■ WHAT NEEDS TO BE DONE
What lines in this listing contain the string "split"? Report each one by copying it.

■ AVAILABLE DATA
(** The [while len(samples) < n] loop of [sample_redshifts]; [fuel] bounds
    the number of batches. *)
Fixpoint sample_loop (fuel : nat) (self : tracer) (n : Z)
    (max_prob_estimate : pyval) (samples : list npfloat) (g : G)
    : outcome (list npfloat * G) :=
  if (Z.of_nat (length samples) <? n)%Z then
    match fuel with
    | O => OutOfFuel
    | S fuel' =>
        let batch_size := ((n - Z.of_nat (length samples)) * 3)%Z in
        '(z_proposal, g) ← uniform 0.0 5.0 batch_size g;
        high ← as_float max_prob_estimate;
        '(prob_proposal, g) ← uniform 0 high batch_size g;
        density ← mapM (n_of_z self) z_proposal;
        let accepted := zip_with np_lt prob_proposal density in
        sample_loop fuel' self n max_prob_estimate
          (samples ++ mask_select z_proposal accepted) g
    end
  else Returns (samples, g).

Definition sample_redshifts (fuel : nat) (self : tracer) (n : Z) (g : G)
    : outcome (list npfloat * G) :=
  max_prob_estimate ← attr self "max_prob_estimate";
  '(samples, g) ← sample_loop fuel self n max_prob_estimate [] g;
  Returns (slice_to n samples, g).

End Sampling.

(** The formula the specification gives for LRG: the half-difference of
    two error functions centred at [z_min] and [z_max] with width [sigma]. *)
Definition LRG_n_of_z_spec (z : R) : R :=
  0.5 * (erf_R ((z - 0.4) / (sqrt 2 * 0.1)) - erf_R ((z - 1.0) / (sqrt 2 * 0.1))).

End Tracers.

(** ** [survey.py] *)

Module Survey.

Import Numpy Python Random Tracers.

Section Mixing.

Context {G : Type} `{RandomState G}.

(** [if count > 0: redshifts.extend(tracer.sample_redshifts(count))] *)
Definition extend_if_positive (fuel : nat) (self : tracer) (count : Z)
    (redshifts : list npfloat) (g : G) : outcome (list npfloat * G) :=
  if (0 <? count)%Z then
    '(samples, g) ← sample_redshifts fuel self count g;
    Returns (redshifts ++ samples, g)
  else Returns (redshifts, g).
Section Collisions.
(** The bounding boxes of three.js and the four operations
    [updateCollisions] calls on them. *)
Variable Box3 : Type.
Variable intersectsBox : Box3 -> Box3 -> bool.
Variable intersect : Box3 -> Box3 -> Box3.
Variable getSize : Box3 -> Point.
Variable getCenter : Box3 -> Point.

(** The loop over [importedObjects]: the first intersection whose three
    extents are positive. *)
Definition firstIntersection (boxContainer : Box3) (importedObjects : list Box3)
  : option Box3 :=
  fold_left
    (fun (first : option Box3) (box : Box3) =>
       if intersectsBox boxContainer box then
         let inter := intersect boxContainer box in
         let size := getSize inter in
         if js_gt (pt_x size) 0 && js_gt (pt_y size) 0 && js_gt (pt_z size) 0 &&
            match first with None => true | Some _ => false end
         then Some inter else first
       else first)
    importedObjects None.

(** [updateCollisions], given the bounding box of the container group
    ([None] when there is no group yet) and those of the imported meshes. *)
Definition updateCollisions (containerGroup : option Box3)
    (importedObjects : list Box3) (s : Overlap) : Overlap :=
  match containerGroup with
  | None => s
  | Some boxContainer =>
      match firstIntersection boxContainer importedObjects with
      | Some inter =>
          let size := getSize inter in
          let center := getCenter inter in
          let volume := pt_x size * pt_y size * pt_z size in
          let marker := mkMarker true center size in
          let eps := 1 # 1000000 in
          if js_gt (Math_abs (volume - lastCollisionVolume s)) eps then
            let dxmm := pt_x size * 1000 in
            let dymm := pt_y size * 1000 in
            let dzmm := pt_z size * 1000 in
            let vLit := volume * 1000 in
            mkOverlap (Some marker) volume
              (collisionLog s ++ [LogCollision dxmm dymm dzmm vLit])
          else
            mkOverlap (Some marker) (lastCollisionVolume s) (collisionLog s)
      | None =>
          let marker :=
            match collisionMarker s with
            | Some m => Some (mkMarker false (position m) (scale m))
            | None => None
            end in
          if js_gt (lastCollisionVolume s) 0 then
            mkOverlap marker 0 (collisionLog s ++ [LogCleared])
          else
            mkOverlap marker (lastCollisionVolume s) (collisionLog s)
      end
  end.

(** The frames of the animation loop: one poll per frame, each with the
    boxes of that frame. *)
Definition polls (frames : list (option Box3 * list Box3)) (s : Overlap) : Overlap :=
  fold_left (fun s f => updateCollisions (fst f) (snd f) s) frames s.
End Collisions.
(** X23.  A viewer without a file to show, or whose read is rejected,
    ends in the error state: with no [file] in the query it shows
    ['No file specified'] without reading anything and without listening
    to the keyboard; when [read_file] is rejected it shows the message of
    the rejection, with no file data. *)
Theorem viewer_mount_failures
    (read_file : list string -> string -> Outcome string)
    (getVideoMimeType : string -> string) (w : World (View Viewer.Refs)) :
  let w' := exec (Viewer.onMounted read_file getVideoMimeType) w in
  result (Viewer.onMounted read_file getVideoMimeType) w = Normal tt
  /\ (Viewer.filePath (store w) = None
      \/ Viewer.filePath (store w) = Some "" ->
      Viewer.shown (store w') = Viewer.failure "No file specified"
      /\ Viewer.reads (refs (store w')) = Viewer.reads (refs (store w))
      /\ Viewer.listening (refs (store w'))
         = Viewer.listening (refs (store w)))
  /\ (forall p e,
        Viewer.filePath (store w) = Some p -> p <> "" ->
        read_file (Viewer.reads (refs (store w))) p = Rejected e ->
        Viewer.error (refs (store w')) = e
        /\ Viewer.isLoading (refs (store w')) = false
        /\ Viewer.fileData (refs (store w')) = Viewer.fileData (refs (store w))
        /\ Viewer.reads (refs (store w'))
           = Viewer.reads (refs (store w)) ++ [p]
        /\ Viewer.listening (refs (store w')) = true
        /\ (e <> "" -> Viewer.shown (store w') = Viewer.failure e)).
Proof.
  cbv zeta.
  destruct (filePath_cases w) as [Hno | (p & Hp & Hne)].
  { unfold exec, result.
    rewrite (onMounted_no_file read_file getVideoMimeType w Hno).
    cbn [fst snd]. split; [reflexivity|]. split.
    - intros _. now destruct w as [[s rt []] ? ? ?].
    - intros p e Hp Hne. destruct Hno as [Hno|Hno]; congruence. }
  unfold exec, result. rewrite (onMounted_eq _ _ w p Hp Hne).
  assert (Hnot : ~ (Viewer.filePath (store w) = None
                    \/ Viewer.filePath (store w) = Some ""))
    by (intros [H|H]; congruence).
  destruct (read_file (Viewer.reads (refs (store w))) p) as [data|e] eqn:Hr.
  - split.
    + destruct w as [[s rt [il er fd fi li rd]] ? ? ?]. cbn in Hr.
      unfold try_catch, bind, Viewer.invoke_read_file, bind, read, gets,
        Viewer.change, update, modify, ret, throw.
      cbn [fst snd store refs Viewer.reads set_refs Viewer.log_read].
      rewrite Hr.
      cbn [fst snd store refs Viewer.reads set_refs Viewer.log_read
           connectionStore].
      match goal with |- context [Viewer.isImage ?v] =>
        destruct (Viewer.isImage v); [|destruct (Viewer.isVideo v)]
      end;
      match goal with |- context [Viewer.find_file ?q ?l] =>
        destruct (Viewer.find_file q l)
      end; reflexivity.
    + split; [intros H; contradiction|].
      intros p' e' Hp' _ H'. congruence.
  - assert (E : (try_catch
                   (let* base64Data := Viewer.invoke_read_file read_file p in
                    let* v := read (fun v => v) in
                    (if Viewer.isImage v then
                       Viewer.change
                         (Viewer.set_fileData
                            ("data:" +:+ Viewer.interpolate (Viewer.fileType v)
                             +:+ ";base64," +:+ base64Data))
                     else if Viewer.isVideo v then
                       Viewer.change
                         (Viewer.set_fileData
                            ("data:" +:+ getVideoMimeType (Viewer.fileName v)
                             +:+ ";base64," +:+ base64Data))
                     else ret tt) ;;
                    match Viewer.find_file p
                            (mediaFiles (connectionStore v)) with
                    | Some foundFile =>
                        Viewer.change (Viewer.set_fileInfo (Some foundFile))
                    | None =>
                        Viewer.change
                          (Viewer.set_fileInfo
                             (Some {| name := Viewer.fileName v; path := p;
                                      size := 0; isDir := false;
                                      modified := None;
                                      mimeType := Viewer.fileType v;
                                      thumbnail := None |}))
                    end)
                   (fun e => Viewer.change (Viewer.set_error e) ;;
                             Viewer.change (Viewer.set_isLoading false)) ;;
                 Viewer.change (Viewer.set_listening true)) w
                = (Normal tt,
                   {| store :=
                        set_refs
                          (fun r =>
                             Viewer.set_listening true
                               (Viewer.set_isLoading false
                                  (Viewer.set_error e (Viewer.log_read p r))))
                          (store w);
                      localStorage := localStorage w; calls := calls w;
                      console := console w |})).
    { destruct w as [[s rt [il er fd fi li rd]] ? ? ?]. cbn in Hr.
      unfold try_catch, bind, Viewer.invoke_read_file, bind, read, gets,
        Viewer.change, update, modify, ret, throw.
      cbn [fst snd store refs Viewer.reads set_refs Viewer.log_read].
      rewrite Hr. reflexivity. }
    rewrite E. cbn [fst snd].
    split; [reflexivity|]. split; [intros H; contradiction|].
    intros p' e' Hp' _ H'.
    assert (p' = p) as -> by congruence.
    assert (e' = e) as -> by congruence.
    destruct w as [[s rt [il er fd fi li rd]] ? ? ?]. cbn.
    repeat split. intros He. unfold Viewer.shown. cbn.
    destruct e; [congruence | reflexivity].
Qed.

Lemma viewer_mount_failures_witness :
  Viewer.filePath (store Scenes2.viewing)
  = Some "/home/ubuntu/Pictures/a.jpg"
  /\ Viewer.shown
       (store (exec (Viewer.onMounted Scenes2.unreadable (fun _ => "video/mp4"))
                 Scenes2.viewing))
     = Viewer.failure "Error: No such file"
  /\ Viewer.shown
       (store (exec (Viewer.onMounted Scenes2.readable (fun _ => "video/mp4"))
                 (Viewer.open
                    {| Router.file := None; Router.type := None;
                       Router.name := None; Router.index := None |}
                    Samples.browsing)))
     = Viewer.failure "No file specified".
Proof.
  destruct (viewer_mount_failures Scenes2.unreadable (fun _ => "video/mp4")
              Scenes2.viewing) as (_ & _ & P).
  destruct (P "/home/ubuntu/Pictures/a.jpg" "Error: No such file"
              eq_refl ltac:(discriminate) eq_refl)
    as (_ & _ & _ & _ & _ & S).
  destruct (viewer_mount_failures Scenes2.readable (fun _ => "video/mp4")
              (Viewer.open
                 {| Router.file := None; Router.type := None;
                    Router.name := None; Router.index := None |}
                 Samples.browsing)) as (_ & Q & _).
  destruct (Q (or_introl eq_refl)) as (N & _).
  split; [reflexivity|]. split; [apply S; discriminate | exact N].
Defined.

■ RESULT BELOW
    cbn [fst snd]. split; [reflexivity|]. split.
  - split.
    + split; [intros H; contradiction|].
    split; [reflexivity|]. split; [intros H; contradiction|].
    repeat split. intros He. unfold Viewer.shown. cbn.
  split; [reflexivity|]. split; [apply S; discriminate | exact N].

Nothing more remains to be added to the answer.